One of the fakes was an 1858-S half dollar. If it were one of the 476,000 authentic halves minted in San Francisco that year, it would have been worth about $500 to $600. Ron Guth in “CoinFacts” describes the 1858-S as having “a reasonably large mintage for the period.” Q. David Bowers in the Guide Book of Liberty Seated Silver Coins observes, “These are scarce [in circulated grades] and are usually seen well worn.” In Mint State they’re rare.
Even though the fake wouldn’t fool an experienced dealer or collector, I didn’t feel comfortable letting it live in the civilized world, where someone might mistake it for real. I decided to consign it to a freshwater grave—I flipped it into a nearby lake. I videoed the experience for my “Medals and Coins Scattered Here and There to Be Randomly Found” Facebook page. (Or in this case, to never be found.)
Caption: Sending a fake Liberty Seated half dollar to a watery grave.
Friends in the hobby community had mixed feelings.

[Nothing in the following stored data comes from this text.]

Lemma no_line_feed_same_output_witness :
  ~ In LF (bytes "ok" ++ [CR]) /\
  lock_grants rtos_build ready /\
  exists s_on s_off,
    _write (with_translation true rtos_build) 1 (Some (bytes "ok" ++ [CR]))
           (Z.of_nat (length (bytes "ok" ++ [CR]))) ready
    = Returns (Z.of_nat (length (bytes "ok" ++ [CR]))) s_on /\
    _write (with_translation false rtos_build) 1 (Some (bytes "ok" ++ [CR]))
           (Z.of_nat (length (bytes "ok" ++ [CR]))) ready
    = Returns (Z.of_nat (length (bytes "ok" ++ [CR]))) s_off /\
    sent s_on = sent ready ++ (bytes "ok" ++ [CR]) /\
    sent s_off = sent ready ++ (bytes "ok" ++ [CR]).
Proof.
  assert (Hn : ~ In LF (bytes "ok" ++ [CR])).
  { simpl. intros [E|[E|[E|[]]]]; discriminate E. }
  split; [exact Hn|]. split; [exact lock_grants_ready|].
  apply (no_line_feed_same_output rtos_build 1 (bytes "ok" ++ [CR]) ready Hn).
  exact lock_grants_ready.
Defined.

Lemma write_returns_len_witness :
  0 <= 3 <= Z.of_nat (length (bytes "a" ++ [LF; LF])) /\
  (forall n s', _write rtos_build 1 (Some (bytes "a" ++ [LF; LF])) 3 ready = Returns n s' ->
                n = 3) /\
  (exists s', _write rtos_build 1 (Some (bytes "a" ++ [LF; LF])) 3 ready = Returns 3 s').
Proof.
  assert (Hl : 0 <= 3 <= Z.of_nat (length (bytes "a" ++ [LF; LF]))) by (simpl; lia).
  split; [exact Hl|].
  destruct (write_returns_len rtos_build 1 (bytes "a" ++ [LF; LF]) 3 ready Hl)
    as (_ & _ & Hn & Hg & _).
  split; [exact Hn|]. apply Hg. exact lock_grants_ready.
Defined.

Lemma init_creates_lock_once_witness :
  let s := boot (mkKernel 1 0 false false) 8000000 (quiet_line []) in
  exists rslt s',
    cy_retarget_io_init rtos_build 0x48000000 s = Returns rslt s' /\
    cy_retarget_io_uart_obj s' = 0x48000000 /\
    rslt = CY_RSLT_SUCCESS /\
    created (kernel s') = 1%nat /\
    forall base',
      cy_retarget_io_init rtos_build base' s' =
      Returns CY_RSLT_SUCCESS (set_channel base' s').
Proof.
  intros s.
  destruct (init_creates_lock_once rtos_build 0x48000000 s)
    as (rslt & s' & E & Hch & _ & _ & Hnew & _ & _ & Hre).
  exists rslt, s'. destruct (Hnew eq_refl eq_refl) as (Hr & Hk & _).
  split; [exact E|]. split; [exact Hch|].
  assert (Hs : rslt = CY_RSLT_SUCCESS) by (rewrite Hr; reflexivity).
  split; [exact Hs|]. split; [rewrite Hk; reflexivity|].
  exact (Hre Hs).
Defined.

Lemma flag_survives_deinit_witness :
  let s0 := boot (mkKernel 1 0 false false) 8000000 (quiet_line []) in
  let s1 := mkState true (mkKernel 0 1 true false) 0x48000000 x00 8000000
                    (quiet_line []) in
  let s2 := mkState true (mkKernel 0 1 false false) 0x48000000 x00 8000000
                    (mkUsic [] [GetStatusFlag 0x48000000] 0 (Some 0)) in
  cy_retarget_io_init rtos_build 0x48000000 s0 = Returns CY_RSLT_SUCCESS s1 /\
  cy_retarget_io_deinit rtos_build s1 = Returns tt s2 /\
  cy_retarget_io_mutex_initialized s2 = true /\
  live (kernel s2) = false /\
  (forall base',
     cy_retarget_io_init rtos_build base' s2 =
     Returns CY_RSLT_SUCCESS (set_channel base' s2)) /\
  cy_retarget_io_mutex_acquire rtos_build s2 = Aborts s2.
Proof.
  intros s0 s1 s2.
  assert (Hi : cy_retarget_io_init rtos_build 0x48000000 s0 = Returns CY_RSLT_SUCCESS s1)
    by reflexivity.
  assert (Hd : cy_retarget_io_deinit rtos_build s1 = Returns tt s2) by reflexivity.
  destruct (flag_survives_deinit rtos_build 0x48000000 s0 s1 s2 eq_refl Hi Hd)
    as (_ & _ & Hf & _ & _ & Hre & _ & Hacq & _).
  split; [exact Hi|]. split; [exact Hd|]. split; [exact Hf|].
  split; [reflexivity|]. split; [exact Hre|].
  rewrite Hacq. reflexivity.
Defined.

Lemma concurrent_writes_serialized_witness :
  let sAB := after_lock rtos_build
               (after_bytes rtos_build (bytes "B")
                  (after_lock rtos_build (after_bytes rtos_build (bytes "A") ready))) in
  RTOS_AWARE rtos_build = true /\
  lock_free ready /\
  sys_run rtos_build (Entry (bytes "A") 1, Entry (bytes "B") 1, ready)
          (Returned 1, Returned 1, sAB) /\
  ((exists s1 outA outB,
      _write rtos_build 1 (Some (bytes "A")) 1 ready = Returns 1 s1 /\
      _write rtos_build 1 (Some (bytes "B")) 1 s1 = Returns 1 sAB /\
      sent s1 = sent ready ++ outA /\
      sent sAB = sent ready ++ outA ++ outB) \/
   (exists s1 outB outA,
      _write rtos_build 1 (Some (bytes "B")) 1 ready = Returns 1 s1 /\
      _write rtos_build 1 (Some (bytes "A")) 1 s1 = Returns 1 sAB /\
      sent s1 = sent ready ++ outB /\
      sent sAB = sent ready ++ outB ++ outA)).
Proof.
  intros sAB.
  assert (Hfree : lock_free ready) by (repeat split).
  assert (Hrun : sys_run rtos_build (Entry (bytes "A") 1, Entry (bytes "B") 1, ready)
                         (Returned 1, Returned 1, sAB)).
  { do 6 (eapply run_step; [apply step_first; reflexivity|]).
    do 6 (eapply run_step; [apply step_second; reflexivity|]).
    apply run_done. }
  split; [reflexivity|]. split; [exact Hfree|]. split; [exact Hrun|].
  destruct (concurrent_writes_serialized rtos_build 1 (bytes "A") 1 (bytes "B") 1
              ready 1 1 sAB eq_refl Hfree) as (_ & _ & Hser & _);
    [simpl; lia|simpl; lia|exact Hrun|exact Hser].
Defined.

(** * More of the module: the IAR hooks *)

Section IarHooks.
Context {K : Type} `{CyRtos K}.
Implicit Types (s : state K) (cfg : config).

(** X1: on a build without the mutex layer (every IAR build is one) the
    IAR write hook called on the standard output is the newlib hook: same
    result and same state, whatever the buffer, null or too short
    included; on any other handle it returns [_LLIO_ERROR] and touches
    nothing. *)
Theorem iar_write_is_newlib_write llio_stdout llio_error cfg :
  RTOS_AWARE cfg = false ->
  (forall fd buffer size s,
     __write llio_stdout llio_error cfg llio_stdout buffer size s =
     _write cfg fd buffer size s) /\
  (forall handle buffer size s,
     handle <> llio_stdout ->
     __write llio_stdout llio_error cfg handle buffer size s = Returns llio_error s).
Proof.
  intros HR. split.
  - intros fd buffer size s. unfold __write, _write.
    rewrite Z.eqb_refl. simpl. destruct buffer as [buf|]; [|reflexivity].
    unfold cy_retarget_io_mutex_acquire, cy_retarget_io_mutex_release.
    rewrite HR. unfold bind, ret.
    now destruct (write_loop cfg (Z.to_nat size) buf 0 size CY_RSLT_SUCCESS s).
  - intros handle buffer size s Hh. unfold __write.
    apply Z.eqb_neq in Hh. now rewrite Hh.
Qed.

Some had fun with it. “But wait,” protested Wyoming-based coin dealer Bill Lorman. “It looks genuine! Oops.” Retired Whitman Publishing art director Bob Cashatt asked, “Are you sure you grabbed the right coin?” (I assured them it’s a real 1858-S, but the “S” stands for Shanghai.) Dealer Matt Dinger, co-host of the “Coin Show Podcast,” imagined the fake being found by a magnet fisherman. “I feel sorry for the coin shop they take it to,” he said. “Nobody is gonna believe that someone just tosses counterfeit coins in a creek.” George Cuhaj, curator at the Higgins Museum of National Bank Notes, jokingly warned, “There are some scuba students doing a field trip today.” Jim Robinson and Michael Heim thought it looked like an episode of “Oak Island”—“But it would take three seasons to find it,” Heim said, “and then we would have to wait til the fourth season to see!”
American Numismatic Society vice president and honorary curator David Hendin envisioned the fake being discovered in 25 years at the bottom of the lake and being declared “genuine, with impeccable provenance.” (I countered that it’s more likely to dissolve in six months!)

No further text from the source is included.